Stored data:
(* ===== verification/KeeperStore.v ===== *)
(** * The keeper's store ([internal/ascpkeeper/postgres.go], migration 0013)

    Jobs, nonce sequences and transaction attempts, each a map over its primary key, with
    the CHECK constraints, unique keys and the trigger of the migration that the code's own
    checks do not imply. Each transaction is one step that commits or changes nothing; a
    serialization failure is a transaction that changed nothing. *)
From stdpp Require Import base gmap strings list sorting.
From Stdlib Require Import ZArith Lia Ascii.
From S2P Require Import Prelude GoText GoJSON Amounts Crypto Envelope GovAction SafeTx Keeper.

Open Scope Z_scope.

Record JobRow := mkJobRow { jr_job : KeeperJob; jr_nonce : option Z }.

Record ktables := mkKTables {
  kt_organizations : gset string; kt_jobs : gmap string JobRow; kt_sequences : gmap (Z * string) Z; kt_attempts : gmap (string * Z) KeeperAttempt }.

Definition set_jobs (t : ktables) m := mkKTables (kt_organizations t) m (kt_sequences t) (kt_attempts t).
Definition set_sequences (t : ktables) m := mkKTables (kt_organizations t) (kt_jobs t) m (kt_attempts t).
Definition set_attempts (t : ktables) m := mkKTables (kt_organizations t) (kt_jobs t) (kt_sequences t) m.

(** ** Nonces as text *)

Definition parse_nonce_digit (acc : res Z) (c : ascii) : res Z :=
  try r := acc in
  let digit := code c - 48 in
  check negb ((MaxUint64 - digit) / 10 <? r) else ErrKeeperConflict ;; Ok (r * 10 + digit).

Definition parseNonce (v : string) : res Z :=
  check unsignedDecimal v else ErrKeeperConflict ;; foldl parse_nonce_digit (Ok 0) (chars v).

(** ** Error texts: valid UTF-8 of at most 2048 bytes *)

(** [strings.ToValidUTF8]: a run of invalid bytes is one replacement character. *)
Fixpoint squeeze (rs : list rune) : list rune :=
  match rs with
  | RBad a :: rest => match rest with RBad _ :: _ => squeeze rest | _ => RBad a :: squeeze rest end
  | r :: rest => r :: squeeze rest
  | [] => []
  end.
Definition ToValidUTF8 (s : string) : string := str_of (concat (map rune_bytes (squeeze (runes (chars s))))).
Lemma release_moves t l t' : ReleaseKeeperLease t l = Ok t' -> moves_on t t'.
Proof.
  intros Hk. apply moves_by; [by eapply release_inv|..]; intros I C; unfold ReleaseKeeperLease in Hk; rewrite try_unit_iff in Hk; destruct Hk as [_ Hk];
    destruct (kt_jobs t !! _) as [row|] eqn:E; try done; rewrite check_ok_iff in Hk; destruct Hk as [_ [= <-]].
  - by eapply coupled_same.
  - eapply kept_put; [done|by apply attempts_kept_refl| |done|done]. unfold kj_JobID. cbn. by eapply job_of_row.
Qed.

Lemma kexec_moves t op : moves_on t (kexec pg_time t op).
Proof.
  assert (Hstay : moves_on t t) by (intros G; split; [done|apply kept_refl]).
  assert (Hkeep : forall A (r : res (ktables * A)), (forall t' a, r = Ok (t', a) -> moves_on t t') -> moves_on t (keep t r)).
  { intros A [[t' a]|e] Hr; [by eapply Hr|done]. }
  destruct op; cbn [kexec]; try (apply Hkeep; intros t' a' Hop).
  - apply moves_by; [intros [I1 I2 I3 I4]; split; [| |done|done]|done|].
    + intros x row Hr. destruct (I1 _ _ Hr). by split.
    + intros x n a Ha. destruct (I2 _ _ _ Ha). by split.
    + intros I C. split; [by apply attempts_kept_refl|]. cbn. intros x row Hr. exists row. split; [done|apply row_kept_refl].
  - by eapply enqueue_moves.
  - by eapply claim_moves.
  - by eapply observation_moves.
  - by eapply allocate_moves.
  - apply moves_by; [by eapply prepared_inv|by eapply prepared_coupled|intros; by eapply prepared_kept].
  - destruct (read_from t previous) eqn:Er; [|done]. apply Hkeep. intros t' a' Hop.
    apply moves_by; [by eapply replacement_inv|by eapply replacement_coupled|intros; by eapply replacement_kept].
  - apply moves_by; [by eapply broadcasting_inv|by eapply broadcasting_coupled|intros; by eapply broadcasting_kept].
  - apply moves_by; [by eapply submitted_inv|..]; unfold MarkSubmitted in Hop; rewrite check_ok_iff in Hop; destruct Hop as [_ Hop];
      [eapply finish_coupled, Hop; set_solver|intros; by eapply finish_kept].
  - apply moves_by; [by eapply finish_inv, Hop|eapply finish_coupled, Hop; set_solver|intros; by eapply finish_kept].
  - apply moves_by; [by eapply rejected_inv|..]; unfold MarkRejected in Hop; rewrite check_ok_iff in Hop; destruct Hop as [Ht Hop];
      [eapply finish_coupled, Hop; apply bool_decide_eq_true in Ht; destruct target; set_solver|intros; by eapply finish_kept].
  - apply moves_by; [by eapply dead_letter_inv|by eapply dead_letter_coupled|intros; by eapply dead_letter_kept].
  - apply moves_by; [by eapply outcome_inv|by eapply outcome_coupled|intros; by eapply outcome_kept].
  - apply try_ok_iff in Hop as (t1 & Hop & [= <- <-]). by eapply release_moves.
Qed.

Lemma kexec_all ops : forall t, moves_on t (foldl (kexec pg_time) t ops).
Proof.
  induction ops as [|op ops IH]; intros t G; cbn [foldl]; [split; [done|apply kept_refl]|].
  destruct (kexec_moves t op G) as [G1 K1]. destruct (IH _ G1) as [G2 K2]. split; [done|]. by eapply kept_trans.
Qed.

Definition no_ktables : ktables := mkKTables ∅ ∅ ∅ ∅.
Lemma empty_good : store_good no_ktables.
Proof.
  split; [split|]; cbn.
  - apply map_Forall_empty.
  - intros ??? Hx. by rewrite lookup_empty in Hx.
  - intros ????? Hx. by rewrite lookup_empty in Hx.
  - intros ???? Hx. by rewrite lookup_empty in Hx.
  - intros ??? Hx. cbn in Hx. by rewrite lookup_empty in Hx.
Qed.

(** ** Properties of the store *)

Lemma bumped_trans f g h : strictlyBumped f g = true -> strictlyBumped g h = true -> strictlyBumped f h = true.
Proof.
  unfold strictlyBumped. destruct (big (fe_MaxFeePerGasWei f)), (big (fe_MaxFeePerGasWei g)), (big (fe_MaxPriorityFeePerGasWei f)),
    (big (fe_MaxPriorityFeePerGasWei g)), (big (fe_MaxFeePerGasWei h)), (big (fe_MaxPriorityFeePerGasWei h)); try done. intros. to_prop. lia.
Qed.

Lemma bumped_between t id : keeper_inv t -> forall k n a b, kt_attempts t !! (id, n) = Some a -> kt_attempts t !! (id, n + Z.of_nat (S k)) = Some b ->
  1 <= n -> strictlyBumped (ka_Fee a) (ka_Fee b) = true.
Proof.
  intros I. induction k as [|k IH]; intros n a b Ha Hb Hn; destruct (ai_bumped _ _ _ _ (ki_attempts _ I _ _ _ Hb)) as (p & Hp & Hs); try lia.
  - replace (n + Z.of_nat 1 - 1) with n in Hp by lia. rewrite Ha in Hp. by injection Hp as <-.
  - replace (n + Z.of_nat (S (S k)) - 1) with (n + Z.of_nat (S k)) in Hp by lia. eapply bumped_trans, Hs. by eapply IH.
Qed.

(** C19: nonces and jobs of a gas payer correspond one to one. In any interleaving of store
    transactions by any number of workers, two recorded transactions of the same sender have
    the same nonce exactly when they are attempts of the same job, a job has at most four
    attempts, and each later attempt strictly raises the fee. So of all the transactions
    recorded for a job at most one can be executed by the chain. *)
Theorem keeper_nonce_per_job (ops : list kop) (k k' : string * Z) (a b : KeeperAttempt) :
  let t := foldl (kexec pg_time) no_ktables ops in
  kt_attempts t !! k = Some a -> kt_attempts t !! k' = Some b -> ka_GasPayer a = ka_GasPayer b ->
  (ka_Nonce a = ka_Nonce b <-> ka_JobID a = ka_JobID b) /\ 1 <= ka_Number a <= 4 /\
  (ka_JobID a = ka_JobID b -> ka_Number a < ka_Number b -> strictlyBumped (ka_Fee a) (ka_Fee b) = true).
Proof.
  intros t Ha Hb Hp. destruct (proj1 (kexec_all ops _ empty_good)) as [I _]. fold t in I. destruct k as [id n], k' as [id' n'].
  destruct (ki_attempts _ I _ _ _ Ha) as [A1 A2 (row & Hr & Hpr & Hnr) _ _]. destruct (ki_attempts _ I _ _ _ Hb) as [B1 B2 (row' & Hr' & Hpr' & Hnr') _ _].
  assert (Hpos : forall m c, kt_attempts t !! (id, m) = Some c -> 1 <= m <= 4).
  { intros m c Hc. pose proof (proj1 (ji_attempts _ _ _ (ki_jobs _ I _ _ Hr) m)) as Hm. destruct (ji_count _ _ _ (ki_jobs _ I _ _ Hr)).
    specialize (Hm (ex_intro _ _ Hc)). lia. }
  split_and!.
  - rewrite A1, B1. split; [|intros <-; congruence]. intros Hn. eapply (ki_nonces _ I); [exact Hr|exact Hr'|congruence|done|congruence].
  - specialize (Hpos _ _ Ha). lia.
  - specialize (Hpos _ _ Ha). lia.
  - rewrite A1, B1, A2, B2. intros <- Hlt. eapply (bumped_between t id I (Z.to_nat (n' - n - 1)) n); [done| |specialize (Hpos _ _ Ha); lia].
    replace (n + Z.of_nat (S (Z.to_nat (n' - n - 1)))) with n' by lia. done.
Qed.
(** [Env] are the environments of the calls that were made, [Others] the transactions of
    the other workers, [decode] the decoder of the verifiers. *)
Section Good.
Variable Env : kenv -> Prop.
Variable Others : kop -> Prop.
Variable decode : KeeperAction -> string -> res DecodedCall.

(** A call of the service verified the data for a job and got these bytes signed. *)
Definition call_signed (j : KeeperJob) (raw data : string) : Prop :=
  exists env j' u artifact s, Env env /\ kj_Input j' = kj_Input j /\ kv_verify env j' u artifact = Ok tt /\ kv_sign env u = Ok s /\
    verifySignedTransaction u s = Ok tt /\ sg_Raw s = raw /\ ut_Data u = data.

(** Another worker recorded an attempt with this hash. *)
Definition other_attempt (k : string * Z) (h : string) : Prop :=
  exists op a, Others op /\ recorded_by op = Some a /\ k = (ka_JobID a, ka_Number a) /\ ka_TransactionHash a = h.

(** The bytes of a broadcast. *)
Definition bytes_ok (j : KeeperJob) (a : KeeperAttempt) (raw data : string) : Prop :=
  tx_hash raw = ka_TransactionHash a /\
  exists x, tx_decode raw = Some x /\ carries j data x /\ ((forall env, Env env -> assembler_faithful env) -> as_recorded a x).

(** The call data is what was verified for the job when the attempt was signed, unless
    another worker recorded the attempt or its bytes are not those of the recorded hash. *)
Definition data_ok (j : KeeperJob) (a : KeeperAttempt) (raw data : string) : Prop :=
  other_attempt (kj_JobID j, ka_Number a) (ka_TransactionHash a) \/
  exists raw' data', call_signed j raw' data' /\ ((forall env, Env env -> exact_verifier decode env) -> job_payload decode j data') /\
    (data = data' \/ collide_in [raw] [raw']).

=== Description of the task ===
Retype exactly the lines from the first line of the records above through the line containing "From Stdlib Require Import ZArith Lia Ascii.", both included, and nothing else.

=== Exercise output ===
(* ===== verification/KeeperStore.v ===== *)
(** * The keeper's store ([internal/ascpkeeper/postgres.go], migration 0013)

    Jobs, nonce sequences and transaction attempts, each a map over its primary key, with
    the CHECK constraints, unique keys and the trigger of the migration that the code's own
    checks do not imply. Each transaction is one step that commits or changes nothing; a
    serialization failure is a transaction that changed nothing. *)
From stdpp Require Import base gmap strings list sorting.
From Stdlib Require Import ZArith Lia Ascii.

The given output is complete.